Take the records below and retype them line by line, from the first line through the one containing "with none so"; stop there.

Data Block Start

(** Every component sequence either has no component satisfying a decidable
    property or splits at the first one that does. *)
Lemma first_match_split {A : Type} (P : A → Prop) `{∀ x, Decision (P x)}
  (l : list A) :
  Forall (fun x => ¬ P x) l ∨
  ∃ before c after,
    l = before ++ c :: after ∧ Forall (fun x => ¬ P x) before ∧ P c.
Proof.
  induction l as [|x l IH].
  - left. constructor.
  - destruct (decide (P x)) as [Hx|Hx].
    + right. exists [], x, l. repeat split; [constructor | assumption].
    + destruct IH as [IH|(before & c & after & -> & Hb & Hc)].
      * left. now constructor.
      * right. exists (x :: before), c, after.
        repeat split; [now constructor | assumption].
Qed.

(** C2. [extractCity] returns the display name of the first component, in
    array order, tagged "locality" or "administrative_area_level_1"; so a
    component tagged "locality" with no such component before it is the one
    returned, whatever follows it; a record without address components, or
    with none so tagged, gives the empty string. *)
Theorem extractCity_first_match (place : PlaceResult) :
  (∀ before c after,
      address_components place = Some (before ++ c :: after) →
      Forall (fun x => ¬ city_like x) before →
      city_like c →
      extractCity place = long_name c)
  ∧ (∀ before c after,
      address_components place = Some (before ++ c :: after) →
      Forall (fun x => ¬ city_like x) before →
      tagged "locality" c →
      extractCity place = long_name c)
  ∧ (address_components place = None → extractCity place = "")
  ∧ (∀ components,
      address_components place = Some components →
      Forall (fun x => ¬ city_like x) components →
      extractCity place = "").
Proof.
  unfold extractCity. repeat split.
  - intros before c after -> Hb Hc. now apply extractCity_loop_hit.
  - intros before c after -> Hb Hc. apply extractCity_loop_hit; [assumption|].
    now left.
  - now intros ->.
  - intros components -> Hall. now apply extractCity_loop_miss.
Qed.

Lemma extractCity_first_match_witness :
  extractCity eiffel = "Paris"
  ∧ extractCity
      {| place_id := None; name := "Manchester";
         geometry := None;
         address_components :=
           Some [ {| long_name := "M1"; types := ["postal_code"] |};
                  {| long_name := "Manchester";
                     types := ["locality"; "political"] |};
                  {| long_name := "England";
                     types := ["administrative_area_level_1"] |} ] |}
    = "Manchester"
  ∧ extractCity typed_text = ""
  ∧ extractCity
      {| place_id := None; name := "Nowhere"; geometry := None;
         address_components :=
           Some [ {| long_name := "France"; types := ["country"] |} ] |}
    = "".
Proof.
  split; [|split; [|split]].
  - apply (proj1 (extractCity_first_match eiffel)
             [] {| long_name := "Paris"; types := ["locality"] |}
             [ {| long_name := "France"; types := ["country"] |} ]).
    + reflexivity.
    + constructor.
    + left. unfold tagged. simpl. apply list_elem_of_here.
  - apply (proj1 (proj2 (extractCity_first_match _))
             [ {| long_name := "M1"; types := ["postal_code"] |} ]
             {| long_name := "Manchester"; types := ["locality"; "political"] |}
             [ {| long_name := "England";
                  types := ["administrative_area_level_1"] |} ]).
    + reflexivity.
    + constructor; [|constructor].
      unfold city_like, tagged. simpl. intros [H|H];
        apply list_elem_of_In in H; simpl in H; intuition discriminate.
    + unfold tagged. simpl. apply list_elem_of_here.
  - apply (proj1 (proj2 (proj2 (extractCity_first_match typed_text)))).
    reflexivity.
  - apply (proj2 (proj2 (proj2 (extractCity_first_match _)))
             [ {| long_name := "France"; types := ["country"] |} ]).
    + reflexivity.
    + constructor; [|constructor].
      unfold city_like, tagged. simpl. intros [H|H];
        apply list_elem_of_In in H; simpl in H; intuition discriminate.
Defined.

(** C3. [extractCountry] returns the display name of the first component
    tagged "country"; a record without address components, or with no
    component so tagged, gives the empty string. *)
Theorem extractCountry_first_match (place : PlaceResult) :
  (∀ before c after,
      address_components place = Some (before ++ c :: after) →
      Forall (fun x => ¬ tagged "country" x) before →
      tagged "country" c →
      extractCountry place = long_name c)
  ∧ (address_components place = None → extractCountry place = "")
  ∧ (∀ components,
      address_components place = Some components →
      Forall (fun x => ¬ tagged "country" x) components →
      extractCountry place = "").
Proof.
  unfold extractCountry. repeat split.
  - intros before c after -> Hb Hc. now apply extractCountry_loop_hit.
  - now intros ->.
  - intros components -> Hall. now apply extractCountry_loop_miss.
Qed.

Data Block End

* [Reply to the exercise]:
(** Every component sequence either has no component satisfying a decidable
    property or splits at the first one that does. *)
Lemma first_match_split {A : Type} (P : A → Prop) `{∀ x, Decision (P x)}
  (l : list A) :
  Forall (fun x => ¬ P x) l ∨
  ∃ before c after,
    l = before ++ c :: after ∧ Forall (fun x => ¬ P x) before ∧ P c.
Proof.
  induction l as [|x l IH].
  - left. constructor.
  - destruct (decide (P x)) as [Hx|Hx].
    + right. exists [], x, l. repeat split; [constructor | assumption].
    + destruct IH as [IH|(before & c & after & -> & Hb & Hc)].
      * left. now constructor.
      * right. exists (x :: before), c, after.
        repeat split; [now constructor | assumption].
Qed.

(** C2. [extractCity] returns the display name of the first component, in
    array order, tagged "locality" or "administrative_area_level_1"; so a
    component tagged "locality" with no such component before it is the one
    returned, whatever follows it; a record without address components, or
    with none so tagged, gives the empty string. *)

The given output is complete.